NONCODING RNA REGULATION OF BREAST CANCER METASTASIS
Focusing on the molecular basis of breast cancer, this project is examining the mechanisms of non-coding RNA interactions that regulate cancer progression and metastasis. Bioinformatic analyses revealed potential crosstalk between the metastasis associated long noncoding RNA (lncRNA) HOTAIR and microRNA (miRNA) associated with cancer progression. Manipulation of the estrogen receptor positive (ER+) cell line, MCF-7, allowed for the investigation of HOTAIR’s effects on cancer proliferation, motility, morphology, and gene expression. Additionally, multiple splice variants of HOTAIR have been identified, each with binding sites to a different set of miRNA, indicating the isoforms may induce divergent regulatory pathways. This project will continue to utilize traditional bench research with cutting-edge bioinformatics techniques to fully understand how non-coding RNA regulate cancer progression in the hopes of identifying new therapeutic targets.

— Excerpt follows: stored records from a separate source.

(** C10, as the code has it.  A negative [maxLines] goes to [slice] as it
    is, and nothing fails.  From -1 down, the slice keeps the content
    without its last [k] lines, [k] being the whole part of [|maxLines|],
    and the body numbers the lines kept from 1; the body is empty exactly
    when no line is kept, that is when the content has [k] lines at most.
    Between -1 and 0 the bound is cut to 0, and for [-Infinity] it is 0:
    the body is empty.  On the integers the extraction is the one of the
    other properties. *)
Theorem negative_maxLines_as_slice :
  (forall r q k,
     content r <> [] -> (1 <= k)%Z ->
     QArith_base.Qle (QArith_base.inject_Z k) (QArith_base.Qopp q) ->
     QArith_base.Qlt (QArith_base.Qopp q) (QArith_base.inject_Z (k + 1)) ->
     let kept :=
       firstn (length (content r) - Z.to_nat k) (content r) in
     extractNumber r (Some (Finite q)) = trim (renderLines kept) /\
     (exists dropped,
        content r = kept ++ dropped /\
        length dropped = Nat.min (Z.to_nat k) (length (content r))) /\
     (extractNumber r (Some (Finite q)) = [] <->
      length (content r) <= Z.to_nat k)) /\
  (forall r q,
     QArith_base.Qlt q (QArith_base.inject_Z 0) ->
     QArith_base.Qlt (QArith_base.inject_Z (-1)) q ->
     extractNumber r (Some (Finite q)) = []) /\
  (forall r, extractNumber r (Some MinusInfinity) = []) /\
  (forall r m,
     extractNumber r (Some (Finite (QArith_base.inject_Z m)))
       = extract r (Some m)).
Proof.
  split; [|split; [|split]].
  - intros r q k Hne Hk H1 H2 kept; subst kept.
    rewrite (extractNumber_Int r (Finite q) (- k)
               (truncate_negative q k ltac:(lia) H1 H2)).
    pose proof (extract_negative_integer r (- k) Hne ltac:(lia)) as H.
    rewrite Z.opp_involutive in H. exact H.
  - intros r q H0 H1.
    assert (E : toIntegerOrInfinity (Finite q) = Int 0).
    { destruct q as [n d].
      unfold QArith_base.Qlt, QArith_base.inject_Z in H0, H1;
        simpl in H0, H1.
      apply (truncate_negative (QArith_base.Qmake n d) 0); [lia| |];
        unfold QArith_base.Qle, QArith_base.Qlt, QArith_base.inject_Z,
          QArith_base.Qopp; simpl; lia. }
    rewrite (extractNumber_Int r (Finite q) 0 E), extract_spec.
    reflexivity.
  - intros r. unfold extractNumber, snippetOfNumber, sliceNumber; simpl.
    change (slice (content r) 0 (Some 0%Z)) with (@nil jsstring).
    reflexivity.
  - intros r m. apply extractNumber_Int. simpl.
    rewrite Z.quot_1_r. reflexivity.
Qed.

Lemma negative_maxLines_as_slice_witness :
  extractNumber
    {| path := lit "a.ts"; content := [lit "x"; lit "y"; lit "z"] |}
    (Some (Finite (QArith_base.Qmake (-3) 2)))
    = lit "1: x" ++ LF :: lit " 2: y" /\
  extractNumber
    {| path := lit "a.ts"; content := [lit "x"; lit "y"; lit "z"] |}
    (Some (Finite (QArith_base.Qmake (-1) 2))) = [].
Proof.
  split.
  - apply (proj1 (proj1 negative_maxLines_as_slice
                    {| path := lit "a.ts";
                       content := [lit "x"; lit "y"; lit "z"] |}
                    (QArith_base.Qmake (-3) 2) 1%Z
                    ltac:(discriminate) ltac:(lia)
                    ltac:(vm_compute; discriminate)
                    ltac:(vm_compute; reflexivity))).
  - apply (proj1 (proj2 negative_maxLines_as_slice)
             {| path := lit "a.ts";
                content := [lit "x"; lit "y"; lit "z"] |}
             (QArith_base.Qmake (-1) 2));
      vm_compute; reflexivity.
Defined.

(** C10, as it is stated, fails: a record with content and a negative
    [maxLines] may well give an empty body.  With -1 the one line of a file
    is dropped, and with -1/2 all the lines are, not half a line. *)
Lemma negative_maxLines_empty_body :
  ~ (forall r x,
       content r <> [] -> isNegative x -> extractNumber r (Some x) <> []) /\
  extractNumber {| path := lit "a.ts"; content := [lit "x"] |}
    (Some (Finite (QArith_base.inject_Z (-1)))) = [] /\
  extractNumber {| path := lit "a.ts"; content := [lit "x"; lit "y"] |}
    (Some (Finite (QArith_base.Qmake (-1) 2))) = [].
Proof.
  split; [|split; reflexivity].
  intros H.
  apply (H {| path := lit "a.ts"; content := [lit "x"] |}
           (Finite (QArith_base.inject_Z (-1)))).
  - discriminate.
  - reflexivity.
  - reflexivity.
Qed.

(** ** Normalisation and lookup *)

Lemma trimEnd_cons_keep (c : char) (t : jsstring) :
  isWhiteSpace c = false -> trimEnd (c :: t) = c :: trimEnd t.
Proof.
  intros Hc. destruct (trimEnd t) as [|d u] eqn:E.
  - destruct (trimEnd_decompose t) as [w [Et Hw]].
    rewrite E in Et; simpl in Et; subst w.
    change (c :: t) with ([c] ++ t).
    rewrite trimEnd_app_spaces by exact Hw.
    apply (trimEnd_snoc [] c Hc).
  - rewrite <- E. apply (trimEnd_app_keep [c] t). rewrite E; discriminate.
Qed.

Lemma trim_idem (s : jsstring) : trim (trim s) = trim s.
Proof.
  unfold trim. destruct (trimStart s) as [|c t] eqn:E; [reflexivity|].
  assert (Hc : isWhiteSpace c = false) by exact (dropWhile_head _ _ _ _ E).
  rewrite (trimEnd_cons_keep c t Hc).
  rewrite (trimStart_cons c (trimEnd t) Hc).
  rewrite (trimEnd_cons_keep c (trimEnd t) Hc), trimEnd_idem; reflexivity.
Qed.

Lemma trim_incl (s : jsstring) (c : char) : In c (trim s) -> In c s.
Proof.
  intros H. apply trimEnd_incl in H. unfold trimStart in H.
  destruct (dropWhile_decompose isWhiteSpace s) as [ws [E _]].
  rewrite E; apply in_or_app; right; exact H.
Qed.

Lemma replaceBackslashes_clean (s : jsstring) :
  ~ In BACKSLASH (replaceBackslashes s).
Proof.
  unfold replaceBackslashes; intros H.
  apply in_map_iff in H as [c [E _]].
  destruct (N.eqb_spec c BACKSLASH); [discriminate | congruence].
Qed.

Lemma find_Some_first {A : Type} (p : A -> bool) (l : list A) (x : A) :
  find p l = Some x <-> firstWith (fun y => p y = true) l x.
Proof.
  split.
  - induction l as [|y l IH]; simpl; [discriminate|].
    destruct (p y) eqn:Hy.
    + intros H; injection H as ->.
      exists [], l; repeat split; auto.
    + intros H. destruct (IH H) as (before & after & -> & Hx & Hb).
      exists (y :: before), after; repeat split; auto.
      intros z [<- | Hz]; [congruence | auto].
  - intros (before & after & -> & Hx & Hb).
    induction before as [|y before IH]; simpl.
    + rewrite Hx; reflexivity.
    + destruct (p y) eqn:Hy.
      * exfalso; apply (Hb y); [left; reflexivity | exact Hy].
      * apply IH. intros z Hz; apply Hb; right; exact Hz.
Qed.

Lemma find_None_iff {A : Type} (p : A -> bool) (l : list A) :
  find p l = None <-> forall y, In y l -> p y <> true.
Proof.
  induction l as [|y l IH]; simpl.
  - split; [intros _ z [] | reflexivity].
  - destruct (p y) eqn:Hy; split.
    + discriminate.
    + intros H; exfalso; apply (H y); auto.
    + intros H z [<- | Hz]; [congruence | apply IH; assumption].
    + intros H; apply IH; intros z Hz; apply H; auto.
Qed.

ATTACKING CANCER AT THE NANO-SCALE WITH NOBLE-METAL NANOPARTICLES
Nanoparticles (NPs) possess distinctive physicochemical properties, promising a wide variety of applications, ranging from design of consumer products to effective disease diagnosis and treatment. Their small sizes allow them to enter living cells and organisms. The mechanisms of NP reactivity are still unknown, despite their interactions with live cells and embryos being extensively studied. The effects observed in previous studies using gold (Au) or silver (Ag) NPs offer the possibility of noble-metal NPs use as unconventional therapeutic approaches for targeting of cancer cells. Our focus is on the design of model NPs for in vivo and in vitro analysis of transport, biocompatibility and toxicity of noble-metal NPs. In the lab, we synthesized spherical Au NPs and Ag NPs with an average diameter of 4 nm and 12 nm respectively, which were stable (non-aggregated) in biological medias. We are currently optimizing green synthesis for a non-toxic but reliable production. Our localized surface plasmon resonance (LSPR) spectra and scattering intensity methods using dark-field optical microscopy and spectroscopy (DFOMS) allow us to characterize single NPs in living embryos and cells in real-time at nanometer resolution. Due to their immortal nature, cancer cells grow indefinitely and are excellent cellular models to study NP effects on cell growth and development. We are in the process of testing NPs in cancer cells to determine the uptake and transport, and comparing size and concentrations effects on cell proliferation and viability.